When Meconium Aspiration Occurs
For Christy Dorff, a mother of two from Mesa, Arizona, the words meconium aspiration stopped her from having a water birth. Her baby already had his first bowel movement while in utero, so he ran the risk of swallowing meconium (stool) particles when he took his first breath. The particles could block the flow of oxygen and carbon dioxide, leading to respiratory distress. Christy gave up her wishes of delivering her baby in water, and she felt deeply disappointed, which is normal when you encounter unmet expectations for your delivery. "While women need to be realistic about what could happen during birth, we also need to understand that our entire physical, emotional, and spiritual self went into birthing that baby. And it's OK for the spirit to be a little crushed or bruised," Dorff shares. The miracle of birth is an emotional undertaking that requires women to be gentle with themselves.
When Dangerous Labor Complications Arise
Typically, during a home water birth, "a blood pressure cuff, a stethoscope, a fetoscope, or an electronic Doppler device are used to monitor you and your baby," shares Sharon Mikol, M.D. an ob-gyn practicing in Cleveland, Ohio. "If there is any deviation from the norm in the baby's heart rate or mother's condition; there needs to be a plan in place and the water birth needs to be abandoned if necessary. One of the worst things to do is to ignore a problem in the early stages, hoping it will go away." Be aware that you'll need to get out of the tub if fetal monitoring shows a problem, your labor progresses too slowly, you start bleeding, your blood pressure gets too high, the water gets very dirty, or you feel faint.
When You See Blood -- Too Much Blood
Lucy Hansen, a mother from Coolidge, Arizona, explains why she abandoned her water birth. "With my fourth child, Ivy, I was doing a planned home birth with a midwife. I went into labor on my own, but only a few hours into it I had a really strong contraction and I felt wet. So I went to the bathroom and there was bright-red blood. My midwives came and they checked everything out. After about 30 minutes I had another big wave of blood, so we immediately went to the hospital. I had rented a birthing tub but we never even got it out. My daughter was born at the hospital with lots of blood on her, but she was very healthy and thankfully nothing major ended up happening. My next child was born at home in my bathtub, a water birth."

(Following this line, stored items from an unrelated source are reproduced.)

(* ===== verification/NtfsPrint.v ===== *)
(** * Printing what is found on an NTFS volume

    The [ntfs_print_*] functions of src/gray-crawler/ntfs/ntfs.c, as the texts
    they print about the structures [Ntfs] and [NtfsFiles] read. The two upper
    bytes of [ref], which [memcpy] leaves as they were, and the upper half of
    the [uint64_t] that [%lx] takes for a [uint32_t] are arguments. *)
From S2P Require Import Prelude Words Memory Struct Text Util Hexdump PartTable Ntfs NtfsFiles.

(** ** Definitions *)

(** A line [label: value] *)
Definition labelled (color : std_stream → list Z → output) (label : string) (value : list Z) : output :=
  color Stdout (str_bytes label ++ value ++ [NL]).

(** [%.4s]: at most four characters, up to a zero. *)
Fixpoint until_zero (n : nat) (s : list Z) : list Z :=
  match n, s with
  | S n, c :: s => if c =? 0 then [] else c :: until_zero n s
  | _, _ => []
  end.

Definition ntfs_print_index_record_header (irh : list Z) : output * Z :=
  let get f := fget ntfs_index_record_header f irh in
  let field label f := labelled fprintf_yellow label (decimal (get f)) in
  (labelled fprintf_light_blue "irh->magic: "
     (until_zero 4 (fbytes ntfs_index_record_header "magic" irh)) ++
   field "irh->update_seq_offset: " "update_seq_offset" ++
   field "irh->size_update_seq: " "size_usn" ++
   field "irh->log_seq_num: " "log_seq_num" ++
   field "irh->index_vcn: " "index_vcn" ++
   field "irh->offset_to_index_entries: " "offset_to_index_entries" ++
   field "irh->size_of_index_entries: " "size_of_index_entries" ++
   field "irh->allocated_size_of_index_entries: " "allocated_size_of_index_entries" ++
   labelled fprintf_yellow "irh->is_leaf: 0x" (hex_digits 16 (get "is_leaf")) ++
   labelled fprintf_yellow "irh->usn: [0x" (hex_digits 16 (get "usn_num") ++ str_bytes "]"),
   EXIT_SUCCESS).

(** [ref] after [memcpy(&ref, record_number, 6)] *)
Definition copied_ref (ref junk : list Z) : Z :=
  le_dec (fbytes ntfs_file_reference "record_number" ref ++ junk).

Definition ntfs_print_index_record_entry (junk : list Z) (high : Z) (ire : list Z) : output * Z :=
  let field label f := labelled fprintf_yellow label (decimal (iref f ire)) in
  (labelled fprintf_light_blue "ire->ref: "
     (decimal (copied_ref (fbytes ntfs_index_record_entry "ref" ire) junk)) ++
   field "ire->size: " "size" ++
   field "ire->file_name_offset: " "file_name_offset" ++
   field "ire->flags: " "flags" ++
   field "ire->c_time: " "c_time" ++
   field "ire->m_time: " "m_time" ++
   field "ire->a_time: " "a_time" ++
   field "ire->file_allocated_size: " "file_allocated_size" ++
   field "ire->file_real_size: " "file_real_size" ++
   labelled fprintf_yellow "ire->file_flags: 0x"
     (hex_digits 16 (u64 (2 ^ 32 * high + iref "file_flags" ire))) ++
   field "ire->filename_length: " "filename_length" ++
   field "ire->filename_namespace: " "filename_namespace", EXIT_SUCCESS).

Definition ntfs_print_non_resident_header (header : list Z) : output * Z :=
  let field label f :=
    labelled fprintf_yellow label (decimal (fget ntfs_non_resident_header f header)) in
  (field "non_resident.last_vcn: " "last_vcn" ++
   field "non_resident.data_run_offset: " "data_run_offset" ++
   field "non_resident.compression_size: " "compression_size" ++
   field "non_resident.allocated_size: " "allocated_size" ++
   field "non_resident.real_size: " "real_size" ++
   field "non_resident.initialized_size: " "initialized_size", EXIT_SUCCESS).

Definition ntfs_print_data_run_header (packed_sizes : Z) : output * Z :=
  (labelled fprintf_light_yellow "data_run.raw: " (hex_digits 16 packed_sizes) ++
   labelled fprintf_yellow "data_run.offset_size: " (decimal (UPPER_NIBBLE packed_sizes)) ++
   labelled fprintf_yellow "data_run.length_size: " (decimal (LOWER_NIBBLE packed_sizes)),
   EXIT_SUCCESS).

(** [for (i = 0; i < seq->usn_size; i++)] *)
Fixpoint print_sequence_loop (n : nat) (data : list Z) (i : Z) : option output :=
  match n with
  | O => Some []
  | S n =>
      b ← mem_byte data i;
      o ← print_sequence_loop n data (i + 1);
      Some (fprintf_light_yellow Stdout (SP :: fmt_x 2 b ++ [SP]) ++ o)
  end.

Definition ntfs_print_update_sequence (seq : ntfs_update_sequence) : option (output * Z) :=
  bytes ← print_sequence_loop (Z.to_nat (usn_size seq)) (usn_data seq) 0;
  Some (labelled fprintf_yellow "seq.usn_num: " (fmt_x 4 (usn_num seq)) ++
        labelled fprintf_yellow "seq.usn_size: " (decimal (usn_size seq)) ++
        fprintf_yellow Stdout (str_bytes "seq.data: ") ++ bytes ++ fprintf Stdout [NL],
        EXIT_SUCCESS).

Definition ntfs_print_index_root (root : list Z) : output * Z :=
  let get f := fget ntfs_index_root f root in
  (labelled fprintf_yellow "root.attribute_type: 0x" (hex_digits 16 (get "attribute_type")) ++
   labelled fprintf_yellow "root.collation_rule: " (decimal (get "collation_rule")) ++
   labelled fprintf_yellow "root.index_alloc_entry_size: " (decimal (get "index_alloc_entry_size")) ++
   labelled fprintf_yellow "root.clusters_per_index_record: "
     (decimal (get "clusters_per_index_record")), EXIT_SUCCESS).

(** [%hhu] prints the low byte of [flags]. *)
Definition ntfs_print_index_header (hdr : list Z) : output * Z :=
  let get f := fget ntfs_index_header f hdr in
  (labelled fprintf_yellow "hdr.first_entry_offset: " (decimal (get "first_entry_offset")) ++
   labelled fprintf_yellow "hdr.total_size: " (decimal (get "total_size")) ++
   labelled fprintf_yellow "hdr.allocated_size: " (decimal (get "allocated_size")) ++
   labelled fprintf_yellow "hdr.flags: " (decimal (u8 (get "flags"))), EXIT_SUCCESS).

(** The text of [ntfs_print_index_entry]; what it reads, and hence whether it
    has a result, is [NtfsFiles.ntfs_print_index_entry]. *)
Definition index_entry_text (junk : list Z) (data : list Z) (offset : Z) (entry : list Z) :
    option output :=
  let get f := fget ntfs_index_entry f entry in
  let ref := fbytes ntfs_index_entry "ref" entry in
  '(dump, _) ← hexdump (Some (fbytes ntfs_file_reference "record_number" ref)) 6;
  vcn ← (if negb (Z.land (get "flags") 0x1 =? 0) then
           v ← mem_le 8 data (offset + (get "length" - 8));
           Some (labelled fprintf_yellow "entry.vcn: " (decimal v))
         else Some []);
  Some (fprintf Stdout dump ++
        labelled fprintf_yellow "entry.file_reference: 0x" (hex_digits 16 (copied_ref ref junk)) ++
        labelled fprintf_yellow "entry.length: " (decimal (get "length")) ++
        labelled fprintf_yellow "entry.stream_length: " (decimal (get "stream_length")) ++
        labelled fprintf_yellow "entry.flags: " (decimal (get "flags")) ++ vcn).

(** ** Facts *)

(** The dump of an update sequence, a byte at a time. *)
Definition sequence_text (d : list Z) : output :=
  concat (map (λ b, fprintf_light_yellow Stdout (SP :: fmt_x 2 b ++ [SP])) d).

Lemma print_sequence_loop_text d : ∀ pre post,
  print_sequence_loop (length d) (pre ++ d ++ post) (zlen pre) = Some (sequence_text d).
Proof.
  induction d as [|b d IH]; intros pre post; [done|]. cbn [length print_sequence_loop].
  rewrite (mem_byte_app pre b (d ++ post)) by done. cbn [mbind option_bind].
  specialize (IH (pre ++ [b]) post). rewrite <-app_assoc in IH. cbn [app] in IH.
  replace (zlen pre + 1) with (zlen (pre ++ [b])) by (len; simpl; lia).
  change ((b :: d) ++ post) with (b :: d ++ post). rewrite IH. done.
Qed.

Section print.
Context `{Malloc}.

(** An update sequence that was read is printed as it is on the disk, byte
    for byte, without leaving its block; of a sequence of more than 64 KiB, only
    the bytes its [uint16_t] size counts. *)
Theorem ntfs_update_sequence_printed data offset size_usn usn offset' seq :
  0 < size_usn < 2 ^ 16 →
  ntfs_read_update_sequence data offset size_usn usn = Some (offset', seq) →
  ∃ d, mem_read data offset (2 * size_usn - 2) = Some d ∧
    ntfs_print_update_sequence seq =
      Some (labelled fprintf_yellow "seq.usn_num: " (fmt_x 4 usn) ++
            labelled fprintf_yellow "seq.usn_size: " (decimal (u16 (2 * size_usn - 2))) ++
            fprintf_yellow Stdout (str_bytes "seq.data: ") ++
            sequence_text (take (Z.to_nat (u16 (2 * size_usn - 2))) d) ++ fprintf Stdout [NL],
            EXIT_SUCCESS).
Proof.
  intros Hn E. unfold ntfs_read_update_sequence in E.
  set (n := 2 * size_usn - 2) in *.
  assert (u64 n = n) as Hu by (apply uwrap_small; lia). rewrite Hu in E.
  bind_inv E. bind_inv E. bind_inv E. injection E as <- <-.
  pose proof (malloc_length _ _ E0) as L0. pose proof (mem_read_length _ _ _ _ E1) as L1.
  assert (x1 = x0) as ->.
  { revert E2. unfold mem_write. case_test; intros; simplify_eq. cbn [take app Z.to_nat].
    rewrite drop_ge by lia. by rewrite app_nil_r. }
  exists x0. split; [done|]. unfold ntfs_print_update_sequence. cbn [usn_size usn_num usn_data].
  set (w := Z.to_nat (u16 n)).
  assert (0 ≤ u16 n ≤ n) as Hw.
  { unfold u16, uwrap. pose proof (Z.mod_pos_bound n (2 ^ 16)). split; [lia|].
    apply Z.mod_le; lia. }
  pose proof (print_sequence_loop_text (take w x0) [] (drop w x0)) as P.
  cbn [app] in P. rewrite take_drop, length_take_le in P by (unfold w; lia).
  change (zlen []) with 0 in P. rewrite P. done.
Qed.

(** What the printer of an index entry reads decides whether it has a text. *)
Lemma index_entry_text_reads junk data offset entry : length entry = 16%nat →
  is_Some (index_entry_text junk data offset entry) ↔
  is_Some (ntfs_print_index_entry data offset entry).
Proof.
  intros He. unfold index_entry_text, ntfs_print_index_entry. cbv zeta.
  set (ref := fbytes ntfs_file_reference _ _).
  assert (length ref = 6%nat) as Hr.
  { unfold ref, fbytes. cbn -[take drop]. rewrite !length_take, !length_drop, !length_take, !length_drop, He.
    reflexivity. }
  destruct ref as [|b0 [|b1 [|b2 [|b3 [|b4 [|b5 [|? ?]]]]]]]; try discriminate.
  match goal with |- context [hexdump (Some ?r) 6] =>
    assert (∃ o, hexdump (Some r) 6 = Some o) as [[o rc] ->] by (eexists; reflexivity) end.
  cbn [mbind option_bind]. case_test; cbn [negb]; [split; by eexists|].
  unfold mem_le. change (Z.of_nat 8) with 8. destruct (mem_read data _ 8); cbn; split; by intros [? ?]; eauto.
Qed.
End print.

Lemma ntfs_update_sequence_printed_witness : ∃ d,
  mem_read [1; 2; 3; 4] 0 4 = Some d ∧
  @ntfs_print_update_sequence {| usn_num := 7; usn_size := 4; usn_data := [1; 2; 3; 4] |} =
    Some (labelled fprintf_yellow "seq.usn_num: " (fmt_x 4 7) ++
          labelled fprintf_yellow "seq.usn_size: " (decimal 4) ++
          fprintf_yellow Stdout (str_bytes "seq.data: ") ++
          sequence_text (take 4 d) ++ fprintf Stdout [NL], EXIT_SUCCESS).
Proof.
  apply (ntfs_update_sequence_printed [1; 2; 3; 4] 0 3 7 4
           {| usn_num := 7; usn_size := 4; usn_data := [1; 2; 3; 4] |}); [lia|reflexivity].
Defined.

When You're Just Not Into Water
You may find that laboring in water simply doesn't do it for you. Perhaps those painful contractions are, well, still really painful. Be open to the idea that water may not alleviate the pressure for you and that getting out of the tub and trying different positions in a dry environment might be more ideal. Be creative and flexible when planning alternatives to the tub. Walk around, use the shower or a birthing ball instead, or head to the hospital if need be, but don't endure the tub only because you wanted to have a water birth. It's all right to aim for your ideal birth plan, but remember that plans change, especially when it comes to something as unpredictable and delicate as childbirth. Be knowledgeable but flexible, and be gentle with yourself if you didn't achieve a birth that's exactly how you planned. Just remember that delivering a healthy baby is the ultimate birth plan.